**Task requirements:**
Search the listing below for the line containing "- rewrite fmap_app. cbn [fmap list_fmap fst]. by". From there through the line containing "apply Hrest; [|intros", transcribe every line exactly, both ends included.

---------- Given records

Lemma add_rule_spec f l hook ud ws :
  fmem f = [] → rep_rules f l →
  ∃ f', iks_filter_add_rule f hook ud (args_of ws) = Done (Some (fresh_rule f), f') ∧
    rep_rules f' (l ++ [(fresh_rule f, fold_left ask ws (blank_rule hook ud))]).
Proof.
  intros Hm [Hc Hf Hl Hd Hfr]. unfold iks_filter_add_rule. rewrite Hm. cbn [negb]. rewrite read_rule_spec.
  cbn [mbind exec_bind]. set (c := fold_left ask ws (blank_rule hook ud)). set (x := fresh_rule f).
  assert (Hx : rule_mem f !! x = None).
  { destruct (rule_mem f !! x) eqn:E; [|done]. assert (x ∈ l.*1) as Hx by (apply Hd; by rewrite E).
    apply Hfr in Hx. unfold x in Hx. lia. }
  pose proof (cells_new _ x (mk_rule None None c) _ Hx Hc) as H1.
  cbn [f_rules last_rule rule_mem fresh_rule fmem]. rewrite Hf, Hl.
  assert (Hrest : ∀ m, cells m (rcells None (l ++ [(x, c)]) None) → (∀ y, is_Some (m !! y) → is_Some (rule_mem f !! y) ∨ y = x) →
    rep_rules (mk_filter (match first_of l.*1 None with Some y => Some y | None => Some x end) (Some x) m (S x) [])
      (l ++ [(x, c)])).
  { intros m Hm1 Hdm. split; cbn [rule_mem f_rules last_rule fresh_rule].
    - done.
    - rewrite fmap_app, first_of_app. by destruct l as [|[? ?] ?].
    - rewrite fmap_app. cbn [fmap list_fmap fst]. by rewrite last_of_snoc.
    - intros y Hy. rewrite fmap_app. apply Hdm in Hy as [Hy%Hd| ->]; set_solver.
    - intros y Hy. rewrite fmap_app in Hy. apply elem_of_app in Hy as [Hy%Hfr|Hy]; [unfold x; lia|].
      apply list_elem_of_singleton in Hy as ->. cbn. lia. }
  destruct l as [|[z cz] l _] using rev_ind.
  - cbn. unfold modify_rule, get_rule. cbn. rewrite lookup_insert_eq. cbn. eexists. split; [done|].
    apply Hrest; [|intros y; destruct (decide (y = x)) as [->|]; [auto|rewrite !lookup_insert_ne by done; auto]].
    cbn. by apply (cells_insert _ [] _ _ _ _ H1).
  - rewrite fmap_app. cbn [fmap list_fmap fst]. rewrite last_of_snoc.
    assert (H2 : cells (<[x := mk_rule None None c]> (rule_mem f)) (rcells None (l ++ [(z, cz)]) None ++ [(x, mk_rule None None c)]))
      by (revert H1; apply cells_perm; perm).
    destruct (set_last_next _ _ _ _ _ _ (Some x) _ H2) as (r & E & H3).
    erewrite modify_rule_at by exact E. cbn [mbind exec_bind].
    erewrite modify_rule_at by exact (cells_lookup _ _ _ _ _ H3).
    cbn [mbind exec_bind put_rule f_rules last_rule rule_mem fresh_rule fmem].
    eexists. split; [done|]. rewrite fmap_app in Hrest. apply Hrest.
    + rewrite (rcells_app (l ++ [(z, cz)])). rewrite fmap_app. cbn [rcells fmap list_fmap fst first_of]. rewrite last_of_snoc.
      by apply (cells_insert _ _ _ _ (set_prev (mk_rule None None c) (Some z)) _ H3).
    + intros y. destruct (decide (y = x)) as [->|]; [auto|]. rewrite lookup_insert_ne by done.
      destruct (decide (y = z)) as [->|]; [intros _; left|rewrite !lookup_insert_ne by done; auto].
      rewrite lookup_insert_ne in E by done. by rewrite E.
Qed.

--------------------

**Expected answer:**
    - rewrite fmap_app. cbn [fmap list_fmap fst]. by rewrite last_of_snoc.
    - intros y Hy. rewrite fmap_app. apply Hdm in Hy as [Hy%Hd| ->]; set_solver.
    - intros y Hy. rewrite fmap_app in Hy. apply elem_of_app in Hy as [Hy%Hfr|Hy]; [unfold x; lia|].
      apply list_elem_of_singleton in Hy as ->. cbn. lia. }
  destruct l as [|[z cz] l _] using rev_ind.
  - cbn. unfold modify_rule, get_rule. cbn. rewrite lookup_insert_eq. cbn. eexists. split; [done|].
    apply Hrest; [|intros y; destruct (decide (y = x)) as [->|]; [auto|rewrite !lookup_insert_ne by done; auto]].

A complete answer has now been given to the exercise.